またナノ技術とナノ科学のオンラインセミナーの導入がこのPIREプログラムで開発され、ウェッブキャストもしくはアーカイブされたオンラインセミナーを通して、ライブもしくは非同期的な形で日米の参加者が受講できるようになるでしょう。
さらに加えて、このプロジェクトでは、国際事務所、ITユニット、カリキュラムおよび評価委員会などを包括する以前のPIREプログラムを通して確立されたキャンパス間の繋がりをより強化しさらに国際的にしていきます。
また、参加大学が工学、科学、人類学における学士間の国際協力を多様に進化発展させることができる革新的プロジェクトのモデルでもあり、さらに、学部学生を国際的な研究に投与することにより、PIREや国家にとって潜在的に国際性のある大学院生の予備要員を育成することができます。

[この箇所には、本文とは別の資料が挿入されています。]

Record loadable (file : mem) (size : Z) (img : cp32_image) : Prop := {
  lo_ident : 52 <= size /\ mem_read file 0 9 = [127; 69; 76; 70; 1; 1; 1; 0; 0];
  lo_header : half_at file 16 = 2 /\ half_at file 18 = 94 /\ word_at file 20 = 1 /\
    half_at file 40 = 52 /\ half_at file 42 = 32 /\ half_at file 44 = 2;
  lo_flags : exists b, word_at file 36 = 256 * b /\ 0 <= b < 4;
  lo_phoff : 52 <= word_at file 28 /\ word_at file 28 + 64 <= size;
  lo_text : segment_ok file size (word_at file 28) 0 (text img);
  lo_data : segment_ok file size (word_at file 28) 1 (data img);
  lo_disjoint : offset (text img) + filesz (text img) <= offset (data img) \/
    offset (data img) + filesz (data img) <= offset (text img);
  lo_entry : word_at file 24 = entry img /\ address (text img) <= entry img < address (text img) + filesz (text img) }.

(** ** Fields *)
Lemma lor_bytes a b c d :
  is_byte a -> is_byte b -> is_byte c -> is_byte d ->
  Z.lor (Z.lor (Z.lor a (b <<u 8)) (c <<u 16)) (d <<u 24) = a + 256 * b + 65536 * c + 16777216 * d.
Proof.
  unfold is_byte. intros. rewrite !wrap32_small by (rewrite Z.shiftl_mul_pow2 by lia; lia).
  rewrite (Z.lor_comm a), lor_shift_add by lia. rewrite (Z.lor_comm (b * 2 ^ 8 + a)), lor_shift_add by lia.
  rewrite (Z.lor_comm (c * 2 ^ 16 + _)), lor_shift_add by lia. lia.
Qed.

本プロジェクトの米国におけるパートナは、ライス大学、フロリダ大学、タルサ大学、ニューヨーク州立大学、南イリノイ大学、テキサスA&M大学。また日本におけるパートナは大阪大学、千葉大学、信州大学、東北大学、東京大学、情報通信研究機構、物質材料研究機構、北海道大学、理化学研究所、会津大学です。
なおこのプロジェクトの助成金は、国際科学および工学オフィス、電気・通信・サイバーシステム部と材料科学の部とによる共同資金です。